Hiring the right talent to work in smart factories is imperative. Yet, the manufacturing sector is falling short. Only 2 per cent of manufacturers believe that they are doing enough to equip young people for a long-term career in the industry.
Many generations in one factory
Then there’s the added complication of managing a multi-generational workforce. As younger people join the sector, leaders will have to manage the differing needs of several generations. Currently, 15 per cent of employees are over 55 years old and 17 per cent are under 24. In particular, manufacturers have expressed difficulties in retaining younger workers.
We come back again to manufacturing’s image problem. Young professionals who have the skills to work in smart factories are likely to be attracted by the generous pay, perks and lifestyle afforded by technology companies. In the recruitment market, manufacturers are battling against the likes of Google and Netflix for the same talent. But as David Rodríguez explains, employers can overcome the perception talent may have of the sector by showcasing the reality of what a career in manufacturing is really like.
“It’s often a case of ‘selling’ the bigger picture,” he said. “This is a sector that more often than not provides career opportunities on a global scale. It is one that is leading the charge for safer, cleaner environments that are sustainable. And it is contrary to perception, one of the most technically-advanced sectors of any economy.”
Indeed, the move away from a product-led approach to a subscription-based model (SaaS) requires the same talent as that which could quite as easily be found working for some of the tech behemoth’s we’re all familiar with. This is also positively impacting earning potential.
According to Industry Week, workers in the manufacturing sector currently earn $20,000 more than their colleagues in other sectors. Staff retention rates have also been found to be one of the highest. As David said, “there is much to shout about, but the sector just needs to get better at vocalising it.”
Communicating the many innovations that are happening in the sector is one solution. Younger people are ambitious and keen to advance their careers. Offering development opportunities is a top factor in retaining Millennials, who value learning and development more than any other preceding generation.

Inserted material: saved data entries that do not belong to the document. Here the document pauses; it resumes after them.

Lemma spawn_task_ok item s s' : loop_ok s -> spawn_task item s = Done s' -> loop_ok s'.
Proof.
  intros [Hm Hr Hb]. unfold spawn_task. destruct (peer_task_map s !! item) as [id|] eqn:Ei; [intros [= <-]; by constructor|].
  destruct (launch_task (tl_data s) item) as [t|]; [|done]. intros [= <-].
  assert (Hfresh : forall k id, peer_task_map s !! k = Some id -> id <> tl_next s).
  { intros k id Hk. destruct (Hm k id Hk) as (t0 & Ht0 & _). apply Hb in Ht0. lia. }
  constructor; simpl.
  - intros k id [[<- <-]|[Hne Hk]]%lookup_insert_Some; [rewrite lookup_insert_eq; eauto|].
    destruct (Hm k id Hk) as (t0 & Ht0 & E). exists t0. rewrite lookup_insert_ne by (apply not_eq_sym; eauto). done.
  - intros id t0 [[<- <-]|[Hne Ht0]]%lookup_insert_Some Hrun; simpl; [by rewrite lookup_insert_eq|].
    rewrite lookup_insert_ne; [by apply Hr|]. intros ->. pose proof (Hr _ _ Ht0 Hrun). congruence.
  - intros id t0 [[<- <-]|[Hne Ht0]]%lookup_insert_Some; [lia|]. apply Hb in Ht0. lia.
Qed.

(** ** A round *)

Definition running s (k : C) (id : nat) : Prop :=
  exists t, tl_tasks s !! id = Some t /\ st_item t = k /\ st_state t = Running.

Lemma is_finished_false s id : is_finished s id = false <-> exists t, tl_tasks s !! id = Some t /\ st_state t = Running.
Proof.
  unfold is_finished. destruct (tl_tasks s !! id) as [t|]; [|naive_solver].
  rewrite bool_decide_eq_false. split; [intros E; exists t; split; [done|by apply dec_stable]|naive_solver].
Qed.

Lemma elem_of_to_remove peers s k :
  k ∈ to_remove peers s <-> exists id, peer_task_map s !! k = Some id /\ (k ∉ peers \/ is_finished s id = true).
Proof.
  unfold to_remove. rewrite list_elem_of_omap. split.
  - intros ([k' id] & Hin%elem_of_map_iter & E). destruct (_ || _) eqn:Eb; [|done]. injection E as ->.
    exists id. split; [done|]. apply orb_true_iff in Eb as [Eb|Eb]; [left|by right].
    by apply negb_true_iff, bool_decide_eq_false in Eb.
  - intros (id & Hk & Hc). exists (k, id). rewrite elem_of_map_iter. split; [done|].
    assert (negb (bool_decide (k ∈ peers)) || is_finished s id = true) as ->; [|done].
    apply orb_true_iff. destruct Hc; [left|by right]. by apply negb_true_iff, bool_decide_eq_false.
Qed.

Lemma remove_task_spec key s : loop_ok s ->
  peer_task_map (remove_task key s) = delete key (peer_task_map s) /\ tl_data (remove_task key s) = tl_data s /\
  forall k id, k <> key -> running s k id -> running (remove_task key s) k id.
Proof.
  intros [Hm Hr Hb]. unfold remove_task. destruct (peer_task_map s !! key) as [id0|] eqn:Ek; simpl.
  - split_and!; [done..|]. intros k id Hne (t & Ht & <- & Hrun). exists t. simpl. rewrite lookup_alter_ne; [done|].
    intros ->. destruct (Hm _ _ Ek) as (t0 & Ht0 & E). congruence.
  - split_and!; [by rewrite delete_id|done|done].
Qed.
Lemma send_from_one data addr local tid :
  send_with_all data addr (add_intreast_tid tid (add_new_socket local (socket_array_new 1))) = send3 local addr data.
Proof.
  unfold send_with_all. cbn [sockets add_intreast_tid add_new_socket with_sockets socket_array_new].
  replace ({[local]} ∪ ∅ : gset SocketAddr) with ({[local]} : gset SocketAddr) by set_solver.
  assert (map_iter (gset_to_gmap () ({[local]} : gset SocketAddr)) = [(local, ())]) as ->; [|done].
  apply Permutation_singleton_r. rewrite map_iter_perm.
  replace (gset_to_gmap () {[local]}) with ({[local := ()]} : gmap SocketAddr ()).
  - by rewrite map_to_list_singleton.
  - apply map_eq. intros k. rewrite lookup_gset_to_gmap, lookup_singleton. 
    destruct (decide (local = k)) as [->|Hne].
    + by rewrite option_guard_True by set_solver.
    + by rewrite option_guard_False by set_solver.
Qed.

(** The array while nothing has been found. *)
Definition waiting_array (tid : Z) (local : SocketAddr) : UdpSocketArray :=
  add_intreast_tid tid (add_new_socket local (socket_array_new 1)).

(** A round in which nothing for the request arrives and the call goes on. *)
Definition quiet_round (a : UdpSocketArray) (r : wait_round) : Prop :=
  Forall (quiet a) (wr_arrivals r) /\ wr_finished r = None /\ wr_sent r = true.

Manufacturing must inform potential workers about the many opportunities to grow their skills and career in the sector. AI, the Internet of Things (IoT) and blockchain technology are causing a sea-change across the industry – all cutting-edge developments that an ambitious young professional would love to experience. Investment in learning is also important, but manufacturing firms are 8 per cent less likely to have a dedicated training budget.
Adapting to young talent
Adapting to younger employees’ lifestyles will also help to attract and retain talent. They value flexibility for side projects, extracurricular learning or to spend time with family. As businesses benefit from the blurring of work and home lives, thanks to advances in technologies, younger workers expect organisations to redress the balance by supporting them in personal development.

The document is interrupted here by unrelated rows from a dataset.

(* ===== verification/DirectConnect.v ===== *)
(** * Direct connections

    [connector/direct.rs]: a node asks a peer it has no direct connection to for its
    listeners and addresses and tries to connect to them, protocol by protocol, each
    address a few times with growing pauses.

    Tasks of one protocol run side by side; what the attempts end with, and whether
    a direct connection exists when it is looked for, are arguments.  [UrlOps] is the
    url crate with the resolver. *)

From stdpp Require Import base numbers list gmap strings sorting.
From S2P Require Import Prelude Text Stun RpcCall PeerTask HolePunch.
Open Scope Z_scope.

Inductive UrlHost := HostDomain (d : text) | HostV4 (a : Z) | HostV6 (a : Z).
#[global] Instance url_host_eq_dec : EqDecision UrlHost.
Proof. solve_decision. Defined.

Record Url := { u_scheme : text; u_host : option UrlHost; u_port : option Z; u_text : text }.
#[global] Instance url_eq_dec : EqDecision Url.
Proof. solve_decision. Defined.

Class UrlOps := {
  parse_url : text -> option Url;
  socket_addrs : Url -> result () (list SocketAddr);
  set_host : IpAddr -> Url -> option Url
}.

Definition DIRECT_CONNECTOR_BLACKLIST_TIMEOUT_SEC : Z := 300.

(** ** Peers *)

(** What is read of a route. *)
Record DirectRoute := { dr_peer_id : Z; dr_public_server : option bool }.

Definition direct_list_peers (allow_public_server : bool) (routes : list DirectRoute) : list Z :=
  dr_peer_id <$> List.filter (fun r => match dr_public_server r with Some p => allow_public_server || negb p | None => true end) routes.

Record DirectData (M : Type) := mkDirect {
  dd_my_peer_id : Z; dd_allow_public : bool; dd_routes : list DirectRoute; dd_has_direct : Z -> bool; dd_peer_black_list : M
}.
Arguments mkDirect {M}. Arguments dd_my_peer_id {M}. Arguments dd_allow_public {M}. Arguments dd_routes {M}.
Arguments dd_has_direct {M}. Arguments dd_peer_black_list {M}.

Section data.
Context {M : Type} `{TimedMap Z M}.

Definition direct_collect (now : Z) (d : DirectData M) : list Z * DirectData M :=
  let d := mkDirect (dd_my_peer_id d) (dd_allow_public d) (dd_routes d) (dd_has_direct d) (tm_cleanup now (dd_peer_black_list d)) in
  (List.filter (fun p => negb (p =? dd_my_peer_id d) && negb (dd_has_direct d p) && negb (tm_contains now p (dd_peer_black_list d)))
     (direct_list_peers (dd_allow_public d) (dd_routes d)), d).

(** A task is the peer it is for. *)
#[global] Instance direct_launcher : PeerTaskLauncher (DirectData M) Z Z := {|
  collects := fun d l => exists now, l = (direct_collect now d).1;
  launch_task := fun _ item => Done item;
  all_task_done := fun d => d;
  loop_interval_ms := 5000
|}.

(** ** One address *)

Inductive direct_error := InvalidUrl (t : text) | UrlInBlacklist | ConnectError | CloseError | NoValidListener | PeerBlacklisted | GetIpList (e : Error).

(** [conn] is the connection that was made; one to another peer is closed again. *)
Definition do_try_connect_to_ip (testing : bool) (dst_peer_id : Z) (addr : text) (conn : result direct_error (Z * Z)) (closed : result direct_error ())
    : result direct_error () * option (Z * Z) :=
  match conn with
  | Err e => (Err e, None)
  | Ok (peer_id, conn_id) =>
      if negb (peer_id =? dst_peer_id) && negb testing then
        (match closed with Ok _ => Err (InvalidUrl addr) | Err e => Err e end, Some (peer_id, conn_id))
      else (Ok (), None)
  end.

Definition DIRECT_BACKOFFS : list Z := [1000; 2000; 4000].

(** An attempt: whether there is a direct connection before and after it, what it
    ends with, and the random part of the pause after it. *)
Record attempt := { at_before : bool; at_ret : result direct_error (); at_after : bool; at_jitter : Z }.

(** The pauses, the result, and whether the address goes on the list of failures. *)
Fixpoint connect_loop (backoff_idx : nat) (ats : list attempt) : outcome (list Z * result direct_error () * bool) :=
  match ats with
  | [] => Panicked OutOfFuel
  | a :: ats =>
      if at_before a then Done ([], Ok (), false)
      else
        match at_ret a with
        | Ok _ => Done ([], Ok (), false)
        | Err e =>
            if at_after a then Done ([], Ok (), false)
            else
              match DIRECT_BACKOFFS !! backoff_idx with
              | Some ms =>
                  let delta := Z.shiftr ms 1 in
                  if (0 <? delta) && (delta <? ms) then
                    '(pauses, r, listed) ← connect_loop (S backoff_idx) ats;
                    Done (ms + at_jitter a :: pauses, r, listed)
                  else Panicked AssertionFailed
              | None => Done ([], Err e, true)
              end
        end
  end.

Context {L : Type} `{TimedMap (Z * text) L}.

Definition try_connect_to_ip (now : Z) (dst_peer_id : Z) (addr : text) (ats : list attempt) (later : Z) (listed : L)
    : outcome (result direct_error () * list Z * L) :=
  let listed := tm_cleanup now listed in
  if tm_contains now (dst_peer_id, addr) listed then Done (Err UrlInBlacklist, [], listed)
  else
    '(pauses, r, failed) ← connect_loop 0 ats;
    Done (r, pauses, if failed : bool then tm_insert later (dst_peer_id, addr) (DIRECT_CONNECTOR_BLACKLIST_TIMEOUT_SEC * SEC) listed else listed).
End data.

(** ** One peer *)

Record IpList := {
  interface_ipv4s : list Z; public_ipv4 : option Z; interface_ipv6s : list Z; list_public_ipv6 : option Z; il_listeners : list text
}.

Definition v6_prefix (bits value a : Z) : bool := a / 2 ^ (128 - bits) =? value.
Definition is_unique_local (a : Z) : bool := v6_prefix 7 126 a.
Definition is_unicast_link_local (a : Z) : bool := v6_prefix 10 1018 a.
Definition is_multicast6 (a : Z) : bool := v6_prefix 8 255 a.
Definition v6_usable (testing : bool) (a : Z) : bool :=
  testing || (negb (a =? 1) && negb (a =? 0) && negb (is_unique_local a) && negb (is_unicast_link_local a) && negb (is_multicast6 a)).

Section peer.
Context `{UrlOps}.

(** The addresses a listener stands for: of all interfaces if it is bound to all. *)
Definition spawn_direct_connect_task (testing : bool) (ip_list : IpList) (listener : Url) : list text :=
  match socket_addrs listener with
  | Err _ => []
  | Ok addrs =>
      match last addrs with
      | Some (V4 a, _) =>
          if a =? 0 then
            omap (fun ip => u_text <$> set_host (V4 ip) listener) (interface_ipv4s ip_list ++ option_list (public_ipv4 ip_list))
          else if negb (is_loopback (V4 a)) || testing then [u_text listener] else []
      | Some (V6 a, _) =>
          if a =? 0 then
            omap (fun ip => u_text <$> set_host (V6 ip) listener)
              (remove_dups (List.filter (v6_usable testing) (interface_ipv6s ip_list ++ option_list (list_public_ipv6 ip_list))))
          else if negb (is_loopback (V6 a)) || testing then [u_text listener] else []
      | None => []
      end
  end.

(** [Into<url::Url>] panics on a text that is no URL. *)
Fixpoint parse_listeners (l : list text) : outcome (list Url) :=
  match l with
  | [] => Done []
  | t :: l => u ← unwrap (parse_url t); more ← parse_listeners l; Done (u :: more)
  end.

Definition listener_ok (enable_ipv6 : bool) (l : Url) : bool :=
  negb (bool_decide (u_scheme l = txt "ring")) && bool_decide (is_Some (u_port l)) && bool_decide (is_Some (u_host l)) &&
  (enable_ipv6 || match u_host l with Some (HostV6 _) => false | _ => true end).

Definition priority (default_protocol : text) (l : Url) : Z :=
  if bool_decide (u_scheme l = default_protocol) then 3 else if bool_decide (u_scheme l = txt "udp") then 2 else 1.

(** The listeners of a protocol at the front of a list. *)
Fixpoint span_scheme (scheme : text) (l : list Url) : list Url * list Url :=
  match l with
  | [] => ([], [])
  | u :: l' => if bool_decide (u_scheme u = scheme) then let '(g, rest) := span_scheme scheme l' in (u :: g, rest) else ([], l)
  end.

Fixpoint group_schemes (fuel : nat) (l : list Url) : list (list Url) :=
  match fuel, l with
  | O, _ | _, [] => []
  | S fuel, u :: _ => let '(g, rest) := span_scheme (u_scheme u) l in g :: group_schemes fuel rest
  end.

(** The list is sorted and worked off from its end. *)
Definition listener_groups (default_protocol : text) (l : list Url) : list (list Url) :=
  let sorted := reverse (stable_sort (fun a b => priority default_protocol a <=? priority default_protocol b) l) in
  group_schemes (length sorted) sorted.

(** The groups that are tried: [connected] is whether there is a direct connection
    after a group. *)
Fixpoint try_groups (connected : list bool) (gs : list (list Url)) : list (list Url) :=
  match gs with
  | [] => []
  | g :: gs => g :: (if default false (head connected) then [] else try_groups (tail connected) gs)
  end.

Definition do_try_direct_connect_internal (enable_ipv6 : bool) (default_protocol : text) (ip_list : IpList) (connected : list bool)
    : outcome (result direct_error (list (list Url))) :=
  urls ← parse_listeners (il_listeners ip_list);
  match List.filter (listener_ok enable_ipv6) urls with
  | [] => Done (Err NoValidListener)
  | available => Done (Ok (try_groups connected (listener_groups default_protocol available)))
  end.
End peer.

(** The loop of a task: [rpc] is what asking for the addresses gives, [has_direct]
    whether there is a direct connection after the try. *)
Record direct_round := { rd_now : Z; rd_rpc : result Error (); rd_has_direct : bool }.

Section rounds.
Context {M : Type} `{TimedMap Z M}.

Definition DIRECT_ROUND_BACKOFFS : list Z := [1000; 2000; 2000; 5000; 5000; 10000; 30000; 60000].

Attracting young talent is critical to the long-term success of smart factories. Therefore, it must be at the top of every leader’s to-do list. To start, manufacturing firms need to consider their communication and how to bridge the gap between young people’s perception of the sector and the reality. Then, processes need to adapt to younger workers who have different priorities to other generations. It involves some legwork but will pay off in the end. The factories that invest in their young talent now, will be industry-leaders well into the future.